Conclusion: An agent is running in an Obstacle Tower environment

What can we say in the end, an agent is running in an Obstacle Tower environment after all. The Obstacle Tower environment has proven to be very challenging to master and is poised to push the boundaries of reinforcement learning research. Challenges from the visual, control, and planning aspects, as well as the rewards provided by the environment, require knowledge of the matter and leave room for further research. This environment certainly reinforces the claim that over time, more complex environments are created that are pushed to the stage in this area. Reinforcement learning proved to be a tough part of machine learning, requiring a lot of expertise and math knowledge. Since it's a pure research field, (almost) every bit of information (beyond basics) is placed in research papers, but engineering tricks that made algorithms work, train faster, etc. are not there, which makes them hard to reproduce. Ignoring all those challenges, this field is impressive, and it is fascinating to see that after a long process, a "smart" agent emerges, and it's able to play the game above human-level or even control and optimize some process.

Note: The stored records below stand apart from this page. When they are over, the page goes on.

(* ===== verification/LoanRepayment.v ===== *)
(** * Repayments ([backend/src/loan/loan-repayment.service.ts])

    The figures shown before a repayment, and the recording of one: its proof, the
    loan it closes, and the score and limit it earns. Seconds and milliseconds are
    integers; the figures the service computes with fractions are binary64. *)

From stdpp Require Import base tactics list gmap strings numbers.
From Stdlib Require Import Lia ZArith.
From S2P Require Import Prelude JsString JsNum AmountUnits DecimalLib CreditPolicy LoanCalc Strkey Entities Gateway Store Kyc EarlyAccess LoanVerification LoanService.

Local Open Scope Z_scope.

(** ** Before a repayment *)

Record PreflightPayload := {
  pf_wallet : string;
  pf_principal : Z;
  pf_storedAmountDueBefore : Z;
  pf_accruedAmountDue : Z;
  pf_lastAccruedTs : Z;
  pf_ratePerSecWad : Z;
  pf_baseFeeBps : Z;
  pf_dueAt : Z;
  pf_gracePeriod : Z;
  pf_lateStart : Z;
  pf_serverNowUnix : Z;
  pf_chainNowUnix : Z;
  pf_perDayDelta : num;
  pf_daysLate : num;
  pf_daysToDefault : num;
  pf_isDefaulted : bool;
  pf_accrueLateCalled : bool;
  pf_accrueLateSkippedReason : option string;
}.

(** [lastAccruedTs]: the instant up to which the stored amount due includes late
    fees, from the fees still to be added. *)
Definition last_accrued (called past : bool) (rate accrued now lateStart : Z) (preview : option Z) : Z :=
  match preview with
  | Some preview =>
      if called || (rate =? 0) || (accrued =? 0) || negb past then now
      else
        let delta := preview - accrued in
        if delta <=? 0 then now
        else Z.max (now - Z.quot (delta * 10 ^ 18) (rate * accrued)) lateStart
  | None => now
  end.

Record InformRepaymentDto := {
  ir_walletAddress : string;
  ir_amountPaidHuman : string;
  ir_txHash : option string;
}.

Definition REPAID_ON_TIME_GRACE_MS : Z := 24 * 60 * 60 * 1000.

Definition DEFAULT_LATE_PERIOD_MS : Z := REPAID_ON_TIME_GRACE_MS + 15 * 24 * 60 * 60 * 1000.

(** [BigInt(x)]: a RangeError unless the number is an integer. *)
Definition BigInt_of_num (x : num) : result Z :=
  match num_floor x with
  | Some z => if neqb (num_of_Z z) x then Ok z else Throw (RangeError "BigInt")
  | None => Throw (RangeError "BigInt")
  end.

(** [loan], closed [late] milliseconds after its due date. *)
Definition close_loan (now : Z) (paid : num) (tx : option string) (l : Loan) : Loan :=
  let onTime := now - dueAt (terms l) <=? REPAID_ON_TIME_GRACE_MS in
  with_state l {| status := if onTime then REPAID_ON_TIME else REPAID_LATE; amountPaid := paid;
                  repaidOnTime := onTime; closedAt := Some now; closeTxHash := tx;
                  syncedByChain := syncedByChain (state l) |}.

(** The loan a repayment closes. *)
Definition active_of (i : Z) (l : Loan) : bool :=
  of_user i l
  && (bool_decide (status (state l) = OPEN) || bool_decide (status (state l) = DEFAULTED)
      || bool_decide (status (state l) = DEFAULTED_IN_GRACE))
  && negb (bool_decide (is_Some (closeTxHash (state l)))).

(** What the transaction returns, with the user as it leaves it in memory. *)
Record RepaymentOutcome := {
  ro_loan : Loan; ro_amountPaid : num; ro_onTime : bool; ro_postDefault : bool; ro_user : User;
}.

Record ReputationGain := {
  rg_delta : Z; rg_scoreChanged : bool; rg_groupChanged : bool; rg_newGroupLabel : option string; rg_newScore : Z;
}.

(** The answer: the stored loan when the hash was processed before (with the user
    it belongs to), or the summary of this repayment. *)
Inductive RepaymentResponse :=
  | AlreadyProcessed (l : Loan) (onTime : bool) (paid : num)
  | Repaid (wallet : string) (loanId : Z) (sc : option Z) (limit : option num) (xp : Z) (onTime : bool)
           (gain : option ReputationGain).

Section LoanRepayment.
  Context `{ENV : Env} `{DB : Database} `{OUT : Outside} `{D : DecimalJs} `{JM : JsMath}.

(** The five reads start together; the request fails when one of them does. *)
Definition preflight_reads (wallet : string)
  : M World (option OnChainLoanFull * option Premium * option Z * option bool * option Z) :=
  loan ← attempt (readLoanFull wallet);
  premium ← attempt (readPremium wallet);
  previewLate ← attempt (previewLoanWithLate wallet);
  isDefaulted ← attempt (readIsDefaulted wallet);
  nowChain ← attempt getChainBlockTimestamp;
  lift (loan ← loan; premium ← premium; previewLate ← previewLate; isDefaulted ← isDefaulted;
        nowChain ← nowChain; mret (loan, premium, previewLate, isDefaulted, nowChain)).

(** Whether late fees are materialised, or why they are not. *)
Definition accrue_decision (force past : bool) (rate : Z) : option string :=
  if negb force then Some "lazy_skip"%string
  else if negb past then Some "pre_grace"%string
  else if rate =? 0 then Some "rate_zero"%string else None.

(** The figures, once the chain has been read. *)
Definition preflight_loan (wallet : string) (force : bool) (loan : OnChainLoanFull) (premium : option Premium)
    (previewLate : option Z) (isDefaulted : option bool) (nowChain : Z) : M World PreflightPayload :=
  let dueAt := f_due loan in
  let lateStart := dueAt + f_gracePeriod loan in
  let past := lateStart <? nowChain in
  let rate := match premium with Some p => premium_lateRatePerSecWad p | None => 0 end in
  let skipped := accrue_decision force past rate in
  let called := negb (bool_decide (is_Some skipped)) in
  _ ← when called (try_catch (accrueLate wallet)
                     (fun _ => throw (ServiceUnavailableException "accrueLate failed")));
  loanAfter ← (if called then readLoanFull wallet else mret (Some loan));
  let accrued := match loanAfter with Some l => f_amountDue l | None => f_amountDue loan end in
  serverNow ← date_now;
  mret {| pf_wallet := wallet;
          pf_principal := f_principal loan;
          pf_storedAmountDueBefore := f_amountDue loan;
          pf_accruedAmountDue := accrued;
          pf_lastAccruedTs := last_accrued called past rate accrued nowChain lateStart previewLate;
          pf_ratePerSecWad := rate;
          pf_baseFeeBps := f_feeBps loan;
          pf_dueAt := dueAt;
          pf_gracePeriod := f_gracePeriod loan;
          pf_lateStart := lateStart;
          pf_serverNowUnix := serverNow / 1000;
          pf_chainNowUnix := nowChain;
          pf_perDayDelta :=
            if past then (Number_of_bigint accrued / num_of_Z (TOKEN_UNIT env_decimals)
                          * ratePerSecNum rate * num_of_Z 86400)%num
            else num_of_Z 0;
          pf_daysLate := if past then (num_of_Z (nowChain - lateStart) / num_of_Z 86400)%num else num_of_Z 0;
          pf_daysToDefault := nmax (num_of_Z 0) (num_of_Z (lateStart + 15 * 86400 - nowChain) / num_of_Z 86400)%num;
          pf_isDefaulted := default false isDefaulted;
          pf_accrueLateCalled := called;
          pf_accrueLateSkippedReason := skipped |}.

Definition preflightRepayment (walletAddress : string) (force : bool) : M World PreflightPayload :=
  wallet ← lift (normalizeWallet walletAddress);
  '(loan, premium, previewLate, isDefaulted, nowChain) ← preflight_reads wallet;
  match loan with
  | None => throw (ServiceUnavailableException "Could not read loan state from chain - RPC failure")
  | Some loan =>
      if negb (f_active loan) then throw (NotFoundException "No active loan")
      else match nowChain with
           | None => throw (ServiceUnavailableException "Could not read chain block timestamp")
           | Some nowChain => preflight_loan wallet force loan premium previewLate isDefaulted nowChain
           end
  end.

(** ** Recording a repayment *)

(** By the transaction; [None] when it leaves the question to the loan's state. *)
Definition verify_repay_tx (wallet : string) (txHash : option string) : M World (option (option Z)) :=
  match txHash with
  | Some tx =>
      if bool_decide (tx = ""%string) then mret None
      else
        r ← verifyRepayByTxHash tx wallet;
        if verified r then mret (Some (paidUnits r))
        else match reason r with
             | Some reverted => throw (BadRequestException "Repay transaction reverted on-chain.")
             | Some no_match => throw (BadRequestException "txHash does not match a repay for this wallet.")
             | _ => mret None
             end
  | None => mret None
  end.

(** The proof of the repayment; the units the contract pulled, when it says. *)
Definition verify_repayment (wallet : string) (txHash : option string) : M World (option Z) :=
  byTx ← verify_repay_tx wallet txHash;
  match byTx with
  | Some paid => mret paid
  | None =>
      try_catch (l ← readLoanOnChain wallet; mret (match l with Some l => active l | None => true end))
        (fun _ => throw (ServiceUnavailableException "Could not verify on-chain loan state. Please try again."))
      ≫= fun loanStillActive : bool =>
      _ ← guard_throw loanStillActive
            (ServiceUnavailableException "Your repayment transaction has not been confirmed on-chain yet.");
      mret None
  end.

Definition amount_paid (chainPaidUnits : option Z) (amountPaidHuman : string) : result num :=
  amountPaidDec ← parseAmountHuman amountPaidHuman;
  mret (match chainPaidUnits with
        | Some units =>
            Number_of_string (dec_toFixed 6 (dec_div (dec_of_int units) (dec_of_int (TOKEN_UNIT env_decimals))))
        | None => Number_of_string (formatAmount amountPaidDec)
        end).

(** The body of the transaction. The amount due it reads from the chain is only
    logged. *)
Definition repay_tx (user : User) (chainPaidUnits : option Z) (dto : InformRepaymentDto)
  : M World RepaymentOutcome :=
  loan ← find_loan (active_of (user_id user)) (Some (fun l => startAt (terms l)));
  match loan with
  | None => throw (NotFoundException "No active loan found to repay")
  | Some loan =>
      paid ← lift (amount_paid chainPaidUnits (ir_amountPaidHuman dto));
      now ← date_now;
      let loan := close_loan now paid (ir_txHash dto) loan in
      let isPostDefault := DEFAULT_LATE_PERIOD_MS <? now - dueAt (terms loan) in
      _ ← save_loan loan;
      user ← (if isPostDefault && negb (hadDefaultEver (credit user)) then
                _ ← save_user (set_hadDefaultEver user); mret (set_hadDefaultEver user)
              else mret user);
      mret {| ro_loan := loan; ro_amountPaid := paid; ro_onTime := repaidOnTime (state loan);
              ro_postDefault := isPostDefault; ro_user := user |}
  end.

(** [giveCreditScoreAndLimit] with the new line, recorded in the database only
    when the gateway answers 200; errors are logged. The user in memory. *)
Definition push_line (wallet : string) (newScore : Z) (limit : num) (user : User) : M World User :=
  answer ← attempt (units ← lift (BigInt_of_num limit); giveCreditScoreAndLimit wallet newScore units);
  match answer with
  | Ok code =>
      if code =? 200 then
        let user := set_score_and_limit newScore limit user in
        _ ← attempt (save_user user); mret user
      else mret user
  | Throw _ => mret user
  end.

(** [Number(toUnits(limitUsdc))] of the step of a score. *)
Definition ladder_limit_num (sc : Z) : num := Number_of_bigint (ladder_limit_units sc).

Definition current_score (u : User) : Z := default DEFAULT_SCORE (score (credit u)).

Definition current_limit (u : User) : num := default (Number_of_bigint default_limit_units) (toNum (creditLimit (credit u))).

(** The score an on-time repayment earns: the ladder's, at most one above. *)
Definition on_time_score (u : User) (onTimeLoanCount : Z) : Z :=
  let s := CreditPolicy.score (getStepForOnTimeLoans onTimeLoanCount) in
  if current_score u + 1 <? s then current_score u + 1 else s.

Definition raise_xp (onTimeLoanCount : Z) (u : User) : User :=
  let base := xpBase (getStepForOnTimeLoans onTimeLoanCount) in
  if xp (credit u) <? base then set_xp base u else u.

(** The score and limit logic; the user in memory. *)
Definition update_line (wallet : string) (user : User) (onTime postDefault : bool) (onTimeLoanCount : Z)
  : M World User :=
  if onTime then
    let newScore := on_time_score user onTimeLoanCount in
    push_line wallet newScore (nmax (current_limit user) (ladder_limit_num newScore))
      (raise_xp onTimeLoanCount user)
  else if postDefault then
    let newScore := Z.max 1 (current_score user - 2) in
    push_line wallet newScore (ladder_limit_num newScore) user
  else
    let newScore := current_score user in
    _ ← attempt (units ← lift (BigInt_of_num (nmax (current_limit user) (ladder_limit_num newScore)));
                 giveCreditScoreAndLimit wallet newScore units);
    mret user.
Lemma scan_run w :
  quiet w ->
  let '(r, w') := run scanLoanOpenedEvents w in
  quiet w' /\ w_users w' = w_users w /\ ledger_moves w w' /\ exists res, r = Ok res /\ scan_outcome w w' res.
Proof.
  intros Hq. pose proof Hq as [Htx Hok]. unfold scanLoanOpenedEvents. rewrite proc_try_run, run_await_bind.
  assert (Hearly : forall w' e, quiet w' -> w_users w' = w_users w -> ledger_moves w w' ->
            (loan_opened_cursor (w_side w') = loan_opened_cursor (w_side w) \/
             exists h, loan_opened_cursor (w_side w') = Some (start_at h w)) ->
            quiet w' /\ w_users w' = w_users w /\ ledger_moves w w' /\
            exists res, Ok {| sr_scanned := 0; sr_inserted := 0; sr_skipped := 0; sr_errors := e |} = Ok res /\ scan_outcome w w' res)
    by (intros w' e ? ? ? ?; split_and!; try done; eexists; split; [reflexivity|]; left; done).
  unfold find_cursor. rewrite query_NoTx by done.
  destruct (db_find_cursor w) as [c|e] eqn:Ec; [|cbn; apply Hearly; [done|done|constructor|by left]].
  apply find_cursor_spec in Ec. rewrite run_await_bind. cbv [getLatestLedger outside].
  destruct (gw_latestLedger (w_calls w)) as [h|e].
  2: { apply (Hearly (log_call CLatestLedger w) 1%nat); [done|done|constructor|by left]. }
  set (w1 := log_call CLatestLedger w). assert (Hq1 : quiet w1) by done.
  assert (Hstart : default 0 c = cursor w) by (unfold cursor; by rewrite Ec). rewrite Hstart.
  assert (Hgo : forall w2, quiet w2 -> w_users w2 = w_users w -> w_loans w2 = w_loans w ->
            (exists evs, w_calls w2 = w_calls w ++ evs) ->
            (loan_opened_cursor (w_side w2) = loan_opened_cursor (w_side w) \/
             exists h, loan_opened_cursor (w_side w2) = Some (start_at h w)) ->
            let '(r, w') := match run (scan_from (start_at h w) h) w2 with
                            | (Ok a, w') => (Ok a, w')
                            | (Throw e, w') => run (Return {| sr_scanned := 0; sr_inserted := 0; sr_skipped := 0; sr_errors := 1 |}) w'
                            end in
            quiet w' /\ w_users w' = w_users w /\ ledger_moves w w' /\ exists res, r = Ok res /\ scan_outcome w w' res).
  { intros w2 Hq2 Hu2 Hl2 [pre Hc2] Hs2. pose proof (scan_from_run (start_at h w) h w2 Hq2) as H.
    destruct (run (scan_from _ h) w2) as [[res|e] w']; destruct H as (Hq' & Hu' & Hm' & H).
    - split; [done|]. split; [congruence|]. split; [unfold ledger_moves in *; by rewrite <- Hl2|]. exists res. split; [done|].
      destruct H as [(_ & Hs & ->)|(events & evs & Hlt & Hc & Hcalls & Hin & Hn & Hsum & Hsize & Hall)].
      + left. by rewrite Hs.
      + right. exists h, events, (pre ++ evs). cbv zeta in *. rewrite Hcalls, Hc2, app_assoc. unfold MAX_BLOCK_RANGE in *.
        split_and!; try done; [lia..| |by rewrite Hsize, Hl2|].
        * apply elem_of_app. by right.
        * intros He ev Hev. destruct (Hall He ev Hev) as [?|Hun]; [by left|right]. unfold unknown_wallet. by rewrite <- Hu2.
    - cbn [run]. apply Hearly; [done|congruence|unfold ledger_moves in *; by rewrite <- Hl2|by rewrite H]. }
  rewrite run_bind. destruct (cursor w =? 0) eqn:E0.
  - rewrite run_await_bind. unfold save_cursor. rewrite save_side_run by done.
    assert (Hs : start_at h w = Z.max 0 (h - 100000)) by (unfold start_at; by rewrite E0).
    destruct (db_side_error w1 _) as [e|]; cbn [run]; [apply Hearly; [done|done|constructor|by left]|].
    rewrite <- Hs. apply Hgo; try done; [by eexists|]. right. by exists h.
  - cbn [run]. assert (Hs : start_at h w = cursor w) by (unfold start_at; by rewrite E0).
    specialize (Hgo w1 Hq1 eq_refl eq_refl ltac:(by eexists) ltac:(by left)).
    rewrite Hs in Hgo. exact Hgo.
Qed.
End Scan.

(** * Properties of chain synchronisation: the scanner *)

Section Progress.
  Context `{ENV : Env} `{DB : Database} `{OUT : Outside} `{FEED : ChainFeed} {LAWS : DatabaseLaws DB}.

(** Nothing fails, and the chain is at [H] or later. *)
Class Healthy (H : Z) := {
  healthy_head : forall t, exists h, gw_latestLedger t = Ok h /\ H <= h;
  healthy_events : forall t a b, is_ok (gw_loanOpenedEvents t a b) = true;
  healthy_cursor : forall w, is_ok (db_find_cursor w) = true;
  healthy_side : forall w s, db_side_error w s = None;
}.

(** [n] runs of the scanner. *)
Fixpoint scans (n : nat) (w : World) : World :=
  match n with O => w | S n' => scans n' (snd (run scanLoanOpenedEvents w)) end.

Lemma scan_from_healthy {H} {HEALTHY : Healthy H} from h w :
  quiet w -> is_ok (fst (run (scan_from from h) w)) = true.
Proof.
  intros Hq. unfold scan_from. destruct (h <=? from); [done|].
  rewrite run_await_bind. cbv [getLoanOpenedEvents outside].
  pose proof (healthy_events (w_calls w) (from + 1) (Z.min (from + MAX_BLOCK_RANGE) h)) as He.
  destruct (gw_loanOpenedEvents _ _ _) as [events|e]; [|done]. set (w1 := log_call _ w).
  assert (Hq1 : quiet w1) by done. rewrite run_bind.
  destruct (scan_events_run events (0, 0, 0)%nat w1 Hq1) as ([[i s] e] & w2 & -> & Hq2 & _).
  rewrite run_await_bind. unfold save_cursor. rewrite save_side_run by apply Hq2. by rewrite healthy_side.
Qed.

Lemma start_at_mono H h w : H <= h -> start_at H w <= start_at h w.
Proof. intros Hh. unfold start_at. destruct (cursor w =? 0); lia. Qed.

In the end, Unity Technologies announced winners of the Obstacle Tower challenge. You can see solutions that winners and runner ups came up with. There are exciting new techniques and tricks such as behavior cloning, but what is nice to see is that some solutions did try ICM and can pass the 10th floor, etc. which means that the described procedure proves to be a contender.

A link towards my Github account, and this project is here, and, well, that conclusion brings this reinforcement learning story to an end, and we'll be seeing each other again in some other machine learning adventure! 'Till then, farewell!